— Дело рук долхеймов, племени Семи отравленных стрел и их вождя Локгалана, — пояснил Ситул. — Локгалан силен, у него под началом три сотни воинов. Когда-то здесь жили нуэски, жалкие земляные черви. Они пытались возделывать землю, они предали Лесной закон. Локгалан убил мужчин, а женщин и детей сделал рабами. Он обязательно будет на совете.
— Слышал о Локгалане, — обронил Захар. — В последнюю маэвскую войну он сражался против нас.
— Локгалан жесток и коварен. Я покажу.
Маэв свернул с дороги на едва заметную узкую тропку. Впереди забелел просвет и саженей через полста открылась вырубка. Когда-то здесь было поле, Рух отметил редкую поросль низенькой, одичавшей ржи, почти забитую сочной травой. Бучила направил лошадь к странному месту.
— Не ходи, — предупредил маэв, в его голосе чувствовался суеверный страх. — Там злые чары.
— Меня не возьмут, — легкомысленно отмахнулся Рух и подъехал вплотную. К каждому дереву, окружавшему поляну, деревянными гвоздями был прибит мертвый маэв. Тела высохли, зелено-коричневая кожа истончилась и побурела, туго натянувшись на выступивших костях. Жутко скалились черные рты, провалы глазниц насмешливо пялились на гостей. Мертвецы носили следы пыток и истязаний: страшные рваные раны и длинные порезы. У большинства не хватало пальцев, зубов и ушей.
Бучила красноречиво переглянулся с возникшим рядом Захаром. Показательная казнь подозрительно напоминала Торошинку.

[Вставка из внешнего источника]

(** An [int] below [2 ** 53] is converted exactly: the mantissa is the
    number shifted up to 53 bits. *)
Lemma binary_round_small (sx : bool) (p : positive) :
  Zpos p < 2 ^ 53 ->
  exists m,
    binary_round prec emax sx p 0
    = S754_finite sx m (Zpos (digits2_pos p) - 53)
    /\ Zpos m = Zpos p * 2 ^ (53 - Zpos (digits2_pos p))
    /\ 2 ^ 52 <= Zpos m < 2 ^ 53.
Proof.
  intros Hp. unfold binary_round.
  pose proof (digits2_pos_bounds p) as [Hlo Hhi].
  set (d := Zpos (digits2_pos p)) in *.
  assert (Hd1 : 1 <= d) by (unfold d; lia).
  assert (Hd : d <= 53) by (apply (Zdigits2_le (Zpos p)); lia).
  rewrite fexp_eq. unfold shl_align.
  replace (Z.max (d + 0 - 53) (-1074)) with (d - 53) by lia.
  destruct (d - 53 - 0) as [|k|k] eqn:Hk; try lia.
  - assert (E : d = 53) by lia. rewrite E in *.
    exists p. change (53 - 53) with 0. change (2 ^ 0) with 1.
    rewrite Z.mul_1_r. change (53 - 1) with 52 in Hlo.
    split; [|lia]. apply binary_round_aux_exact; lia.
  - assert (Hkd : Zpos k = 53 - d) by lia.
    pose proof (iter_xO p k) as Hmz.
    assert (Hm : 2 ^ 52 <= Zpos (Pos.iter xO p k) < 2 ^ 53).
    { rewrite Hmz, Hkd. split.
      - replace 52 with ((d - 1) + (53 - d)) by lia.
        rewrite Z.pow_add_r by lia. apply Z.mul_le_mono_nonneg_r; lia.
      - replace 53 with (d + (53 - d)) at 2 by lia.
        rewrite Z.pow_add_r by lia. apply Z.mul_lt_mono_pos_r; lia. }
    exists (Pos.iter xO p k). rewrite <- Hkd.
    split; [|split; [exact Hmz | exact Hm]].
    apply binary_round_aux_exact; [exact Hm | lia].
Qed.

Lemma digits2_pos_log2 (p : positive) :
  Zpos (digits2_pos p) = Z.log2 (Zpos p) + 1.
Proof.
  pose proof (digits2_pos_bounds p) as [Hlo Hhi].
  symmetry. assert (Z.log2 (Zpos p) = Zpos (digits2_pos p) - 1); [|lia].
  apply Z.log2_unique; [lia|]. split; [exact Hlo|].
  now replace (Z.succ (Zpos (digits2_pos p) - 1)) with (Zpos (digits2_pos p))
    by lia.
Qed.

(** From [2 ** 53] on the result is a normal number with a positive
    exponent, or infinite. *)
Lemma binary_round_wide_shape (p : positive) :
  2 ^ 53 <= Zpos p ->
  exists m e,
    2 ^ 52 <= Zpos m < 2 ^ 53 /\ 1 <= e
    /\ binary_round prec emax false p 0
       = if e <=? emax - prec then S754_finite false m e
         else S754_infinity false.
Proof.
  intros Hp. unfold binary_round.
  pose proof (digits2_pos_bounds p) as [Hlo Hhi].
  assert (Hd : 53 < Zdigits2 (Zpos p)) by (apply Zdigits2_gt; lia).
  cbn [Zdigits2] in Hd.
  destruct (shr_fexp_wide p) as (Hs & Hm & _ & Hm1); [lia|].
  set (d := Zpos (digits2_pos p)) in *.
  rewrite fexp_eq. unfold shl_align.
  destruct (Z.max (d + 0 - 53) (-1074) - 0) as [|k|k] eqn:Hk; try lia.
  clear k Hk. unfold binary_round_aux.
  destruct (shr_fexp prec emax (Zpos p) 0 loc_Exact) as [mrs1 e1].
  cbn [fst snd] in Hs, Hm. subst e1.
  destruct (round_nearest_even_bounds mrs1) as [Hmr _]. cbn zeta in Hmr.
  set (mr := round_nearest_even _ _) in *.
  rewrite Hm in Hmr.
  assert (Hdg1 : 52 < Zdigits2 mr) by (apply Zdigits2_gt; lia).
  assert (Hdg2 : Zdigits2 mr <= 54) by (apply Zdigits2_le; lia).
  destruct (shr_fexp_exact mr (d - 53)) as (Hs2 & Hm2 & _); [lia|].
  cbn zeta in Hs2, Hm2. rewrite fexp_eq in Hs2, Hm2.
  replace (Z.max 0 (Z.max (Zdigits2 mr + (d - 53) - 53) (-1074) - (d - 53)))
    with (Zdigits2 mr - 53) in Hs2, Hm2 by lia.
  destruct (shr_fexp prec emax mr (d - 53) loc_Exact) as [mrs2 e2].
  cbn [fst snd] in Hs2, Hm2. subst e2.
  assert (Hnorm : 2 ^ 52 <= shr_m mrs2 < 2 ^ 53).
  { rewrite Hm2. destruct (Z.eq_dec (Zdigits2 mr) 53) as [E|NE].
    - rewrite E. change (2 ^ (53 - 53)) with 1. rewrite Z.div_1_r.
      split; [lia|]. destruct mr as [|q|q]; try lia.
      cbn [Zdigits2] in E. pose proof (digits2_pos_bounds q). rewrite E in *. lia.
    - assert (E : Zdigits2 mr = 54) by lia. rewrite E.
      change (2 ^ (54 - 53)) with 2.
      assert (2 ^ 53 <= mr).
      { destruct mr as [|q|q]; try lia. cbn [Zdigits2] in E.
        pose proof (digits2_pos_bounds q) as [Hq _]. rewrite E in Hq.
        exact Hq. }
      assert (mr = 2 ^ 53) as -> by lia. split; [reflexivity | reflexivity]. }
  destruct (shr_m mrs2) as [|m2|m2]; try lia.
  exists m2, (d - 53 + (Zdigits2 mr - 53)).
  split; [exact Hnorm|]. split; [lia | reflexivity].
Qed.

(** What [float(n)] is for a positive [n] in range. *)
Lemma float_of_int_normal (n : Z) :
  0 < n < 2 ^ 1024 - 2 ^ 970 ->
  exists m e,
    float_of_int n = Ok (S754_finite false m e)
    /\ 2 ^ 52 <= Zpos m < 2 ^ 53 /\ -52 <= e <= 971
    /\ (n < 2 ^ 53 ->
        e = Z.log2 n - 52 /\ Zpos m = n * 2 ^ (52 - Z.log2 n))
    /\ (2 ^ 53 <= n -> 1 <= e).
Proof.
  intros [Hn Hlt]. destruct n as [|p|p]; try lia.
  unfold float_of_int. cbn [binary_normalize].
  destruct (Z.lt_ge_cases (Zpos p) (2 ^ 53)) as [Hs|Hw].
  - destruct (binary_round_small false p Hs) as (m & -> & Hm & Hnorm).
    rewrite digits2_pos_log2 in *.
    pose proof (Z.log2_nonneg (Zpos p)).
    assert (Z.log2 (Zpos p) < 53) by (apply Z.log2_lt_pow2; lia).
    exists m, (Z.log2 (Zpos p) + 1 - 53). split; [reflexivity|].
    split; [exact Hnorm|]. split; [lia|]. split; [|lia].
    intros _. split; [lia|]. rewrite Hm. f_equal. f_equal. lia.
  - destruct (binary_round_wide_shape p Hw) as (m & e & Hnorm & He & Hr).
    pose proof (binary_round_finite p Hlt false) as Hfin.
    rewrite Hr in *. unfold emax, prec in *.
    destruct (Z.leb_spec e (1024 - 53)); [|congruence].
    exists m, e. repeat split; try lia.
Qed.

Lemma float_1024 :
  binary_normalize prec emax 1024 0 false
  = S754_finite false 4503599627370496 (-42).
Proof. vm_compute. reflexivity. Qed.

(** Dividing a normal number by [1024.0] lowers its exponent by ten. *)
Lemma SFdiv_1024 (m : positive) (e : Z) :
  2 ^ 52 <= Zpos m < 2 ^ 53 -> -1063 <= e <= 981 ->
  SFdiv prec emax (S754_finite false m e)
    (binary_normalize prec emax 1024 0 false)
  = S754_finite false m (e - 10).
Proof.
  intros Hm He. rewrite float_1024. cbn [SFdiv xorb].
  unfold SFdiv_core_binary.
  rewrite (Zdigits2_53 (Zpos m) Hm).
  change (Zdigits2 4503599627370496) with 53. rewrite fexp_eq.
  replace (Z.min (Z.max (53 + e - (53 + -42) - 53) (-1074)) (e - -42))
    with (e - 11) by lia.
  replace (e - -42 - (e - 11)) with 53 by lia.
  cbv beta iota zeta.
  rewrite Z.shiftl_mul_pow2 by lia.
  pose proof (Z.div_eucl_eq (Zpos m * 2 ^ 53) 4503599627370496 ltac:(lia)) as Heq.
  pose proof (Z.mod_pos_bound (Zpos m * 2 ^ 53) 4503599627370496 ltac:(lia)) as Hb.
  unfold Z.modulo in Hb.
  destruct (Z.div_eucl (Zpos m * 2 ^ 53) 4503599627370496) as [q r].
  change (2 ^ 53) with (4503599627370496 * 2) in Heq.
  assert (r = 0) as -> by lia. assert (q = 2 * Zpos m) as -> by lia.
  change (new_location 4503599627370496 0) with loc_Exact.
  unfold binary_round_aux.
  destruct (shr_fexp_exact (2 * Zpos m) (e - 11)) as (Hs & Hsm & Hsr); [lia|].
  cbn zeta in Hs, Hsm, Hsr. rewrite fexp_eq in Hs, Hsm, Hsr.
  assert (Hd : Zdigits2 (2 * Zpos m) = 54).
  { pose proof (Zdigits2_le (2 * Zpos m) 54).
    pose proof (Zdigits2_gt (2 * Zpos m) 53).
    change (2 ^ 54) with (2 * 2 ^ 53) in *. change (2 ^ 53) with (2 * 2 ^ 52) in *.
    lia. }
  rewrite Hd in Hs, Hsm, Hsr.
  replace (Z.max (54 + (e - 11) - 53) (-1074) - (e - 11)) with 1
    in Hs, Hsm, Hsr by lia.
  change (Z.max 0 1) with 1 in Hs, Hsm. change (0 <? 1) with true in Hsr.
  change (2 ^ 1) with 2 in Hsm. change (1 - 1) with 0 in Hsr.
  assert (Hhalf : 2 * Zpos m / 2 = Zpos m)
    by (rewrite Z.mul_comm; apply Z.div_mul; lia).
  assert (Heven : Z.testbit (2 * Zpos m) 0 = false)
    by (rewrite Z.bit0_odd, Z.odd_mul; reflexivity).
  rewrite Hhalf in Hsm. rewrite Heven in Hsr.
  destruct (shr_fexp prec emax (2 * Zpos m) (e - 11) loc_Exact) as [mrs1 e1].
  cbn [fst snd] in Hs, Hsm, Hsr. subst e1.
  destruct (round_nearest_even_bounds mrs1) as [_ Hrf]. cbn zeta in Hrf.
  rewrite (Hrf Hsr), Hsm.
  replace (e - 11 + 1) with (e - 10) by lia.
  rewrite shr_fexp_noshift
    by (rewrite fexp_eq, (Zdigits2_53 _ Hm); lia).
  cbn [shr_record_of_loc shr_m]. unfold emax, prec.
  destruct (Z.leb_spec (e - 10) (1024 - 53)); [reflexivity | lia].
Qed.

(** A normal number is at least 1024 exactly when its exponent is at
    least [-42]. *)
Lemma ge_1024_normal (m : positive) (e : Z) :
  2 ^ 52 <= Zpos m < 2 ^ 53 ->
  ge_int (NFloat (S754_finite false m e)) 1024 = (-42 <=? e).
Proof.
  intros [Hm _]. unfold ge_int. rewrite float_1024. cbn [SFcompare].
  destruct (Z.compare_spec e (-42)) as [->|Hlt|Hgt].
  - rewrite Pos.compare_cont_spec. cbn [Pos.switch_Eq].
    change (-42 <=? -42) with true.
    destruct (Pos.compare_spec m 4503599627370496) as [->|H|H];
      [reflexivity | | reflexivity].
    exfalso. apply Pos2Z.pos_lt_pos in H.
    apply (Z.lt_irrefl (Zpos m)). eapply Z.lt_le_trans; [exact H | exact Hm].
  - destruct (Z.leb_spec (-42) e); [lia | reflexivity].
  - destruct (Z.leb_spec (-42) e); [reflexivity | lia].
Qed.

Не, ну со своими изысками, но все же похоже.
— Почему тела не разложились? — повысил голос Бучила. — Ведь им года два. Должны рассыпаться, а висят.
— Злые чары, я говорил, — издали крикнул Ситул. — Там не надо стоять, духи могут разгневаться. У Локгалана могущественные шаманы и первая среди них Хинтара, Та-что-видела-смерть. Она сохранила тела, чтобы нуэски напоминали всем маэвам про Закон Леса.
— Может, снимем? — предложил Бучила. — Назло этому Локгалану иметому.
— А смысл? — пожал плечами Захар. — Хочешь лезть со своим уставом в чужой монастырь?
— Тоже верно.
Они вернулись на дорогу, оставив позади разоренное стойбище и приколоченных к бревнам высохших мертвецов.
— Если со своими такое творят, могли и в Торошинке набезобразить, — мрачно сказал Бучила.
— А как доказать? — нахмурился сотник.
— Ты у нас власть, давай землю рой. Я тебя предупреждал: замешано колдовство, а у Локгалана шаманы и нездоровая тяга украшать полянки разными трупами. Нет, я, конечно, никого не обвиняю, упаси бог…
— Снова домыслы. Факты где?
— Всесвятоши приедут, живо факты найдут. Они дурью не маются, сразу на дыбу тащат и огнем жгут.
— Будем хватать маэвов без доказательств и пытать, плохо закончится. Если племена взбунтуются, море крови прольем.
Рух промолчал. С выбиванием доказательств он, конечно, погорячился. Захар отлично понимал, что к чему. Полыхнет Пограничье — жди беды. Десять лет назад, во время последней маэвской войны, села и деревни горели на версты вокруг, банды нелюдей вырезали крестьян, грабили, угоняли скотину. Войска усмиряли бунт до зимы, когда выпал снег и неуловимых маэвов стало легче искать по следам. Непримиримые погибли или ушли на восток, оставшиеся принесли клятву верности Новгородской республике. Раны после восстания зализывали долгие годы.
Солнце застыло в зените, лес, пропитавшись теплом, убаюкивал и приглашал отдохнуть. На перекрестке высился земляной холм с почерневшим православным крестом на вершине.
— Братская могила. — Захар, проезжая мимо, снял шляпу. — В полуверсте к северу, в Гнилом урочище, в самом конце войны попали в засаду два десятка разведчиков из третьего полка Лесной стражи. Все полегли, маэвы пленных не брали.
— А они и не сдавались, — еле слышно сказал Ситул.
— Был там? — Сотник ожег маэва пристальным взглядом.
— Слышал, — было неясно, врет Ситул или нет. — Вместе с ними погибли шесть проводников — маэвов из племени Отрубленной головы. О стражах помнят, они герои, их имена вырезаны в Новгороде на гранитной плите, маэвы забыты.
— Мы помним, — обронил Захар. — Да только поговаривают, что проводники-маэвы и завели стражей в засаду. Про это не слышал?
— Про это нет. — Ситул отвернулся.
— Почему нелюдь не разорила могилу? — влез в разговор Рух.
— Маэвы уважают сильных и честных врагов, — пояснил Ситул и напрягся, резко остановив коня.